• WHAT TO WORK ON: Find every line in the records below that holds the word "Hcol", and copy it out.

• Saved entries:
Lemma deltas_nonneg os : Forall (λ o, 0 <= delta_of n o) os → 0 <= zsum (delta_of n <$> os).
Proof. intros Hos. apply zsum_nonneg. by apply Forall_fmap. Qed.
Lemma counting_step o rest r :
  counting (o :: rest) r →
  counting rest (mstep o r).2 ∧
  (not_collect o → (mstep o r).1 = [] ∧ counter_value n (mstep o r).2 = counter_value n r + delta_of n o).
Proof.
  intros [(cs & Hcb & Hin) Hon Hv Hk Ha Hb]. apply Forall_cons in Hk as [Ho Hk]. apply Forall_cons in Ha as [Hd Ha].
  rewrite fmap_cons in Hb. cbn [zsum] in Hb. pose proof (deltas_nonneg rest Ha) as Hnn.
  assert (in_i64 (counter_value n r)) as Hi by (unfold in_i64; lia).
  assert (not_collect o → (mstep o r).1 = [] ∧ counter_value n (mstep o r).2 = counter_value n r + delta_of n o) as Hnc.
  { intros Hc. pose proof (mstep_counter n o r ltac:(congruence) Hon Ho Hi) as Hs.
    assert ((mstep o r).1 = []) as E.
    { destruct o; cbn [mstep]; try done; by repeat case_match. }
    destruct (mstep o r) as [ds r']. cbn [fst snd] in *. subst ds. destruct Hs as (Hs & _ & _ & Hi').
    split; [done|]. cbn [fmap list_fmap zsum] in Hs. rewrite Z.add_0_l, (i64_id _ Hi') in Hs.
    rewrite Hs. apply i64_id. unfold in_i64. lia. }
  split; [|exact Hnc].
  pose proof (mstep_counter n o r ltac:(congruence) Hon Ho Hi) as Hs.
  assert (0 <= counter_value n (mstep o r).2 <= counter_value n r + delta_of n o) as Hval.
  { destruct o as [| | | |now]; try (destruct (Hnc I) as [_ ->]; lia).
    cbn [mstep delta_of]. pose proof (collect_counter n now r ltac:(congruence) Hon Hi) as Hc.
    destruct (collectAndNotify now r) as [d r']. cbn [snd]. destruct Hc as (_ & -> & _). lia. }
  destruct (mstep o r) as [ds r']. cbn [snd] in *. destruct Hs as (_ & Hon' & Hcb' & _).
  split; [exists cs; by rewrite Hcb'|done|lia|done|done|lia].
Qed.
(** A collection of a positive count hands the engine a snapshot of it. *)
Lemma collect_delivers now rest r :
  counting (MCollect now :: rest) r → 0 < counter_value n r →
  ∃ cs m snap v, (mstep (MCollect now) r).1 = [Some (cs, m)] ∧ ToCallback ∈ cs ∧
    m !! n = Some snap ∧ s_Value snap = SnapCounter v ∧ 0 < v.
Proof.
  intros [(cs & Hcb & Hin) Hon Hv Hk Ha Hb] Hpos. cbn [mstep].
  rewrite fmap_cons in Hb. cbn [zsum] in Hb.
  apply Forall_cons in Ha as [Hd Ha]. pose proof (deltas_nonneg rest Ha). cbn [delta_of] in Hb.
  assert (in_i64 (counter_value n r)) as Hi by (unfold in_i64; lia).
  pose proof (collect_counter n now r ltac:(congruence) Hon Hi) as Hc.
  assert (∀ d r', collectAndNotify now r = (d, r') → ∀ cs' m, d = Some (cs', m) → cs' = cs) as Hcs.
  { intros d r' E cs' m ->. unfold collectAndNotify in E. rewrite Hcb in E. by case_bool_decide; simplify_eq. }
  destruct (collectAndNotify now r) as [d r'] eqn:E. destruct Hc as (Hc & _). specialize (Hcs d r' eq_refl).
  cbn [fst]. unfold delivered in Hc. destruct d as [[cs' m]|]; [|lia].
  specialize (Hcs cs' m eq_refl) as ->.
  destruct (m !! n) as [snap|] eqn:Em; [|lia]. exists cs, m, snap, (counter_value n r).
  split_and!; try done. destruct (s_Value snap); try lia. by subst.
Qed.
End registry.

(** ** Both together *)
Section watch.
Context (n : string) (C : Z) (rule : Rule).
Hypothesis watched : MetricName rule = n.
Hypothesis immediate : rule_Type rule = RuleTypeImmediate.
Hypothesis cooldown : CooldownPeriod rule = C.
Hypothesis positive : 0 < C.

Definition ops (evs : list event) : list mop := map v_op evs.
Context (D : AlertEvent → list emission) (b : bool).
Definition ready (t : Z) (alerts : list AlertEvent) (rest : list event) (s : Registry * option Engine) : Prop :=
  counting n (ops rest) s.1 ∧ ∃ e, s.2 = Some e ∧ watching n rule D b t alerts e.
(** The event is at a time the clock has, and the provider does not silence the engine then. *)
Definition event_ok (ev : event) : Prop := in_time (v_time ev) ∧ (b = true → never_off (v_cfg ev)).

Lemma mstep_short o r : (length (mstep o r).1 <= 1)%nat.
Proof. destruct o; cbn [mstep]; repeat case_match; cbn; lia. Qed.
Lemma watch_step_ready ev rest t0 alerts s :
  ready t0 alerts (ev :: rest) s → t0 <= v_time ev → event_ok ev →
  let '(o, s') := watch_step ev s in
  ∃ more, o = flat_map D more ∧ ready (v_time ev) (alerts ++ more) rest s' ∧
  (not_collect (v_op ev) → counter_value n s'.1 = counter_value n s.1 + delta_of n (v_op ev)) ∧
  (∀ t, v_op ev = MCollect t → 0 < counter_value n s.1 → ∃ e', s'.2 = Some e' ∧ recent n C (v_time ev) e').
Proof.
  destruct s as [r oe]. intros [Hct (e & He & Hw)] Hle [Hnow Hoff]. cbn [fst snd] in *. subst oe.
  unfold watch_step. cbn [fst snd]. destruct (counting_step n _ _ _ Hct) as [Hct' Hnc].
  pose proof (mstep_short (v_op ev) r) as Hlen.
  assert (∀ t, v_op ev = MCollect t → 0 < counter_value n r → ∃ cs m snap v, (mstep (v_op ev) r).1 = [Some (cs, m)] ∧
    ToCallback ∈ cs ∧ m !! n = Some snap ∧ s_Value snap = SnapCounter v ∧ 0 < v) as Hcol.
  { intros t Et Hpos. unfold ops in Hct. cbn [map] in Hct. rewrite Et in Hct |- *.
    by eapply collect_delivers. }
  destruct (mstep (v_op ev) r) as [ds r']. cbn [fst snd] in *.
  assert (watching n rule D b (v_time ev) alerts e) as Hw0.
  { destruct Hw. split; try done. intros t Ht. destruct (wt_cooled0 t Ht). split; [lia|done]. }
  (* nothing reaches the engine *)
  assert ((∀ t, v_op ev = MCollect t → 0 < counter_value n r → False) →
    ∃ more, [] = flat_map D more ∧ ready (v_time ev) (alerts ++ more) rest (r', Some e) ∧
    (not_collect (v_op ev) → counter_value n r' = counter_value n r + delta_of n (v_op ev)) ∧
    (∀ t, v_op ev = MCollect t → 0 < counter_value n r → ∃ e', Some e = Some e' ∧ recent n C (v_time ev) e')) as Hidle.
  { intros Hno. exists []. rewrite app_nil_r. split_and!; [done|split; [exact Hct'|by exists e]|by intros Hn; destruct (Hnc Hn)|].
    intros t Et Hpos. by destruct (Hno t Et Hpos). }
  destruct ds as [|d [|d2 ds]]; cbn [length] in Hlen; [| |lia]; cbn [hand_all].
  { apply Hidle. intros t Et Hpos. by destruct (Hcol t Et Hpos) as (? & ? & ? & ? & ? & _). }
  unfold hand. destruct d as [[cs m]|].
  2: { apply Hidle. intros t Et Hpos. by destruct (Hcol t Et Hpos) as (? & ? & ? & ? & ? & _). }
  destruct (existsb _ cs) eqn:Ecb.
  2: { apply Hidle. intros t Et Hpos. destruct (Hcol t Et Hpos) as (cs' & m' & _ & _ & Ed & Hin & _). injection Ed as <- <-.
       assert (existsb (λ c, match c with ToCallback => true | _ => false end) cs = true); [|congruence].
       apply existsb_exists. exists ToCallback. split; [by apply list_elem_of_In|done]. }
  cbn [EvaluateFunc].
  pose proof (evaluate_watching n C rule watched immediate cooldown positive D b m (v_time ev) (v_time ev)
                (v_cfg ev) alerts e Hw0 ltac:(lia) Hnow Hoff) as Hev.
  destruct (Evaluate m (v_time ev) (v_cfg ev) e) as [o e']. destruct Hev as (more & -> & Hw' & Hrec).
  rewrite app_nil_r. exists more. split_and!; [done|split; [exact Hct'|by exists e']|by intros Hn; destruct (Hnc Hn)|].
  intros t Et Hpos. destruct (Hcol t Et Hpos) as (cs' & m' & snap & v & Ed & _ & Hm & Hsv & Hv).
  injection Ed as <- <-. exists e'. split; [done|]. by eapply Hrec.
Qed.

Lemma watch_run_ready evs rest t0 alerts s :
  ready t0 alerts (evs ++ rest) s → Forall event_ok evs →
  StronglySorted Z.le (t0 :: map v_time evs) →
  ∃ t more, (watch_run evs s).1 = flat_map D more ∧ ready t (alerts ++ more) rest (watch_run evs s).2 ∧
    t ∈ t0 :: map v_time evs ∧
    (Forall (λ ev, not_collect (v_op ev)) evs →
     counter_value n (watch_run evs s).2.1 = counter_value n s.1 + zsum (delta_of n <$> ops evs)).
Proof.
  revert t0 alerts s. induction evs as [|ev evs IH]; intros t0 alerts s Hr Ht Hs; cbn [watch_run app map fst snd] in *.
  { exists t0, []. rewrite app_nil_r. split_and!; [done|done|by left|intros _; cbn; lia]. }
  apply Forall_cons in Ht as [Ht1 Ht]. apply StronglySorted_inv in Hs as [Hs Hall].
  apply Forall_cons in Hall as [Hle Hall].
  pose proof (watch_step_ready ev (evs ++ rest) t0 alerts s Hr Hle Ht1) as Hp.
  destruct (watch_step ev s) as [o1 s1]. destruct Hp as (m1 & -> & Hr1 & Hnc & _).
  destruct (IH (v_time ev) (alerts ++ m1) s1 Hr1 Ht Hs) as (t & m2 & Eo & Hr2 & Hin & Hval).
  destruct (watch_run evs s1) as [o2 s2]. cbn [fst snd] in *. exists t, (m1 ++ m2). rewrite app_assoc, flat_map_app, Eo.
  split_and!; [done|done|by right|].
  intros Hf. apply Forall_cons in Hf as [Hf1 Hf].
  unfold ops. cbn [map]. rewrite fmap_cons. cbn [zsum]. rewrite (Hval Hf), (Hnc Hf1). unfold ops. lia.
Qed.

• ANSWER TO THIS TASK:
    ToCallback ∈ cs ∧ m !! n = Some snap ∧ s_Value snap = SnapCounter v ∧ 0 < v) as Hcol.
  { apply Hidle. intros t Et Hpos. by destruct (Hcol t Et Hpos) as (? & ? & ? & ? & ? & _). }
  2: { apply Hidle. intros t Et Hpos. by destruct (Hcol t Et Hpos) as (? & ? & ? & ? & ? & _). }
  2: { apply Hidle. intros t Et Hpos. destruct (Hcol t Et Hpos) as (cs' & m' & _ & _ & Ed & Hin & _). injection Ed as <- <-.
  intros t Et Hpos. destruct (Hcol t Et Hpos) as (cs' & m' & snap & v & Ed & _ & Hm & Hsv & Hv).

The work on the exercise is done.